Below are several entries. Transcribe exactly those lines that fall from the one with "code, then the" through the one with "unless a hypothesis", end lines included.

Stored items:
******
(* ===== verification/Prelude.v ===== *)
(** * Democrit: a verification library for the atomic-trade daemon

    ** The program

    Democrit lets the players of a blockchain game trade assets for coins by
    transactions that do both at once.  Every trader runs a daemon.  It keeps
    the user's own orders ([src/myorders.cpp]), announces them in an XMPP room
    and collects the orders of the others ([src/orderbook.cpp], by way of
    [src/mucclient.cpp] and [src/authenticator.cpp]).  When an order is taken,
    the two daemons negotiate one transaction by private messages
    ([src/trades.cpp]): the seller sends an address and the output of its
    name, the buyer has a transaction built that pays the address and moves
    the name with the transfer of the asset, both sign, and the maker of the
    order broadcasts.  Before a party signs, [src/checker.cpp] examines what
    it signs.  A periodic job follows the transaction with the help of the
    g/dem game state processor ([src/gsp/]), which records the transactions of
    trades.  Jobs run in threads of their own ([src/intervaljob.cpp]); a
    JSON-RPC interface ([src/rpcserver.cpp], [src/json.cpp]) serves the user;
    [src/nonfungible/main.cpp] is the daemon for one game.  (Paths are below
    [src/]; most are [src/src/...] in the repository.)

    ** The files

    - [Prelude]: machine integers, hint databases, lemmas on strings, lists
      and options that the components share.
    - [Json], [Proto]: the JSON library as an interface with a concrete
      model, the protocol-buffer messages of [src/proto/*.proto] as records.
    - [Effects]: the services (wallet, GSP, game, clocks) as interfaces, the
      state monad [M Node S] with exceptions, aborts ([CHECK] and
      [LOG (FATAL)]) and a trace of the calls, its weakest preconditions [wp]
      and the tactic [wp_step]; the global state of
      [src/private/state.hpp].  [Mock]: a concrete environment.
    - [Checker]: [TradeChecker] of [src/checker.cpp].
    - [MyOrders]: the user's own orders, [src/myorders.cpp].
    - [Trades]: one trade, the class [Trade] of [src/trades.cpp].
      [TradeSafety]: its theorems.  [TradeManager]: the class of the same
      name.  [Protocol]: two processes on one trade over a lossy network.
      [Honest]: the same two with wallets and a game that answer as documented.
    - [Threads]: the methods of [MyOrders] and [TradeManager] as sequences of
      critical sections, and a process that interleaves any number of them.
      [ThreadSafety]: what holds in every interleaving.
    - [IntervalJob]: the worker threads, [src/intervaljob.cpp].
    - [Authenticator], [OrderBook], [MucClient]: the classes of those names;
      [MucClient] includes the stanzas of [src/private/stanzas.hpp] and
      [src/stanzas.tpp].  [MucSession]: the threads of an XMPP session.
    - [JsonCodec]: [src/json.cpp].  [Daemon]: [src/daemon.cpp] and the
      methods of [src/rpcserver.cpp].  [RpcClient]: [src/private/rpcclient.*].
    - [Activity]: what each operation of a daemon does to the trades it is not
      about.  [Market]: two whole daemons, from the announcement of an order to
      the negotiation of its trade, as a simulation of [Protocol].
    - [Nonfungible]: the asset specification of [src/nonfungible/main.cpp],
      an instance of the interface that [Checker] and [Trades] call.
      [Server]: the main function of that program, and [RpcServer::Run] and
      [stop] of [src/rpcserver.cpp].
    - [Gsp]: the game logic, pending moves and [checktrade] of [src/gsp/].
      [GspServer]: its other RPC methods and its main function.
    - [TestUtils]: the game and the XMPP accounts of the unit tests
      ([src/testutils.*]).  [MockXaya]: the wallet and the GSP they run against
      ([src/mockxaya.*]), as an environment in which the daemon's code can be
      run.  [MockTheorems]: what these servers promise.

    Each file has the definitions of its component first, named as in the
    code, then the theorems, then a module [...Witness] that applies them on
    concrete inputs.

    ** How code is modelled

    A method is a function from the world to an outcome and a world.  The
    world holds the state the method can reach, an opaque state of everything
    outside the process, and the trace of calls with replies.  The outcome is
    a value, an exception (with its JSON-RPC error code) or an abort.  A
    service can answer anything, fail or make the call throw at any moment,
    unless a hypothesis says otherwise.  Methods are written over any state
    with the lenses they need ([HasState], [HasMuc], ...), so that
    [Daemon.Process] runs all of them on the state of one process.  Calls
    of virtual methods ([OrderHooks], [MucHooks], [AssetSpec]) are class
    methods, with the daemon's overrides as instances.  Iteration over a
    protocol-buffer map, whose order is unspecified, goes through
    [ProtoRuntime.iter], of which only the set of entries is known.

    Integers keep their width: [u64], [s64], [u32], [s32] wrap at each
    conversion the code makes, so that [uint64_t] units that become negative
    as [Amount] are visible.  The one signed product that can overflow, the
    total of a trade, is undefined in C++ if it does; what the compiled program
    then takes for it is a parameter, [Effects.overflowing_total], with
    [WrappingAmounts] as the build in which it wraps.  Recursion follows the data (the hex digits of a
    name, the queue of updates, the outputs of a transaction) or a bound that
    is in the code (at most [MAX_BLOCK_ANCESTORS_CHECKED] = 3 blocks are
    walked back, and the tests' wallet looks through 1000 heights); no
    definition has artificial fuel.

    The files of the components describe a method as it runs alone.  Where the
    code releases a lock in between, the other threads are a parameter
    ([MucClient.Connect], [Gsp.CheckTrade]) or the method is split into its
    critical sections ([IntervalJob], [Threads], [Server], [MucSession]).  A
    thread that waits for a condition variable in [Server] and [MucSession]
    tests its flag, gives the mutex up as it falls asleep, sleeps until it is
    notified, and takes the mutex again, each in a step of its own; a
    notification when nobody sleeps is lost, and spurious wake-ups are possible
    but never relied on.  [Threads.thread_is_method], [MucSession.Connect_is_schedule] and
    [Disconnect_is_schedule] show that the sections in sequence are the
    method.  The part of a method that runs under the lock of the state is a
    definition of its own, [..._locked].

    ** The theorems

    - What the wallet is made to do: [TradeSafety.wallet_signs_only_checked]
      (a PSBT is signed only after the checks passed on that very PSBT),
      [seller_releases_only_own_input], [broadcasts_only_finalised],
      [reply_contents]; and what the checks mean:
      [Checker.CheckForSellerOutputs_correct], [CheckForSellerSignature_correct],
      [CheckForBuyerTrade_correct], [CheckForBuyerSignature_correct],
      [GetTotalSat_exact] (the total is exact where it is defined; that an
      overflow is caught depends on the build).  A buyer's signature is for a
      [Trades.purchase], joined from a payment of exactly the agreed total and
      the update of the seller's name.
    - The whole process, in every interleaving of its threads:
      [ThreadSafety.every_signature_agreed] (every signature in the log of the
      process is for a trade the user asked for or offered, for units within
      the offer at its price, after the checks), [orders_traded_once] (no own order is part of two
      trades, and the order of an active trade is locked).
    - The trade as a state machine: [TradeSafety.trade_lifecycle] (verdicts
      are final, progress is one way), [trade_invariant],
      [Update_verdict_justified], [Update_confirms].
    - Two parties: [Protocol.negotiation_agrees] (what a party holds of the
      other is what the other had, and a pending trade is about one
      transaction), [negotiation_terminates] (at most seven messages, whatever
      the services answer), [Honest.honest_negotiation_completes] (with honest
      services on both sides none of the checks stands in the way: three
      messages later the trade is broadcast, paying an address of the seller's
      own wallet).
    - Two daemons: [Market.announced_order_can_be_taken] (an announced order
      shows up in the other daemon's view, and taking it as listed gives the
      maker a trade on the same terms and locks the order) and
      [daemons_follow_protocol] (what the two processes then do with their
      copies of the trade, in between everything else they do, is a run of
      [Protocol]), so that the theorems of [Protocol] hold of daemons.
    - Own orders: [MyOrders.operations_implement_spec] refines the class to
      four operations on a map, each of which announces the new state once
      while the connection is up; [TradeManager.taken_order_is_locked],
      [failure_releases_order], [ProcessMessage_routes], [TakeOrder_correct].
    - Orders of others: [OrderBook.book_operations_exact] (the queue of events
      times out exactly the stale accounts), [GetForAsset_correct] (views are
      complete and sorted).
    - The room: [Authenticator.DecodeName_exact] (decoding accepts exactly the
      encodings), [MucClient.room_message_sender],
      [Daemon.broadcast_updates_sender], [private_reply_to_sender],
      [room_gets_valid_orders]: everything received is attributed to the
      authenticated account, only valid own orders are announced, and while
      the connection is up the room has the present ones.
      [MucSession.session_safe] and [session_settles]: connecting, the handlers
      and the disconnecting thread neither crash nor block each other nor miss
      a notification, in calm schedules: the connection is not lost from
      outside ([lost_connection_crashes]) and some narrow races do not happen.
    - The interfaces to the user, the game and the chain:
      [JsonCodec.order_json_roundtrip], [Daemon.getordersforasset_total],
      [Nonfungible.NfAssetSpec_correct], [transfer_move_injective],
      [Gsp.DemGame.UpdateState_exact], [CheckTrade_linearizable] (of the two
      unsynchronised reads), [daemon_understands_gsp],
      [GspServer.state_json_lists_trades].
    - The unit tests' servers can stand in for the real ones:
      [MockTheorems.mock_constructs_trade] (the buyer's code builds against
      them a transaction that the seller's code accepts), [mock_gsp_like_gsp]
      (the daemon sees no difference between the two GSPs), and
      [mock_buyer_verdict], [combine_then_finalize], [lock_unlock_roundtrip].
    - Threads and failures: [IntervalJob.job_shutdown] (a job always can be
      and is joined), [Server.stop_ends_run] (a request to stop is not lost,
      wherever it finds the waiting main thread),
      [Server.concurrent_stops_deadlock] (two of them can hang the server),
      and the ways in which a process can be made to abort,
      [IntervalJob.periodic_update_dies], [Daemon.order_without_type_aborts],
      [TradeManager.zero_units_accepted_then_abort],
      [failure_of_cancelled_order_aborts].

    ** Hypotheses

    jsoncpp ([JsonLaws]), protobuf iteration ([ProtoRuntimeLaws]), uint256
    ([Uint256Laws]), moved messages ([MoveLaws]) and libxayagame's state
    envelope ([GameLaws]) are used by their documented behaviour; [Mock] and
    the witness modules satisfy the laws.  The interleaving theorems count
    steps and hold for fewer than 2^64, before which order IDs do not repeat.
    [Checker.ChainView] says that the wallet's block headers describe one
    chain; [Honest.WalletLaws] states Xaya Core's calls by what they do to the
    inputs, outputs and signatures of a PSBT, and [Honest.FairGame] that the
    game allows the trade (used by [honest_negotiation_completes] only);
    [Nonfungible.NfGspLaws] that the game's GSP reports balances,
    [Daemon.StableGame] that the answers of the game do not change.  In
    [FairGame] the game may be up to three blocks ahead of the wallets.  The
    theorems on the tests' servers use gmock's documented matching of calls
    ([MockXaya.GMockLaws]), that decimal literals and JSON equality behave
    ([MockTheorems.TestJsonLaws]), and that the hashes of the numbered blocks
    differ.  [Market] uses that a protobuf message is read back as it was
    written ([Market.TagCodecLaws]), that no earlier trade about the same order
    is still active on either side, that the orders of an announcement are
    complete ([announces_complete]), and that the connections answer stably
    ([Daemon.StableXmpp]).  The library's [StopListening] is a parameter of
    [Server].  [MucSession] takes from Charon that handlers run one at a time
    while the client is connected, and that disconnecting waits for them.

    ** Not modelled

    Logging and the registration of callbacks: glue without decisions about
    trades.  The generated RPC stubs, gloox, Charon, protobuf, SQLite, jsoncpp
    and libxayagame are not in the repository; they are interfaces.  Of
    [src/testutils.*], sleeping, the parsing of protobuf texts and the matchers
    of the assertions; the tests themselves.  Memory that two threads touch
    without a lock is out of reach of this model:
    [OrderBook::InternalGetByAsset] reads the map without its mutex, and is
    modelled as an atomic read; so are the reads of [disconnecter] in
    [MucSession].

    ** Open ends

    The interleavings of [Threads] cover the state proto and those of
    [MucSession] the connection, while the order book, the authenticator and
    the map of nicknames, which have locks of their own, run as atomic steps.
    In [Market] the operations of one daemon run one after the other, calls
    that throw or abort end the run, and a negotiation is followed until one of
    the daemons archives the trade.
*)

From Stdlib Require Import ZArith Lia String Ascii OrdersEx.
From stdpp Require Import base gmap strings list sorting fin_maps pretty.

Declare Scope dem_scope.
Delimit Scope dem_scope with dem.
#[global] Open Scope string_scope.
#[global] Open Scope list_scope.
#[global] Open Scope Z_scope.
******
> _SOLUTION_
    code, then the theorems, then a module [...Witness] that applies them on
    concrete inputs.

    ** How code is modelled

    A method is a function from the world to an outcome and a world.  The
    world holds the state the method can reach, an opaque state of everything
    outside the process, and the trace of calls with replies.  The outcome is
    a value, an exception (with its JSON-RPC error code) or an abort.  A
    service can answer anything, fail or make the call throw at any moment,
    unless a hypothesis says otherwise.  Methods are written over any state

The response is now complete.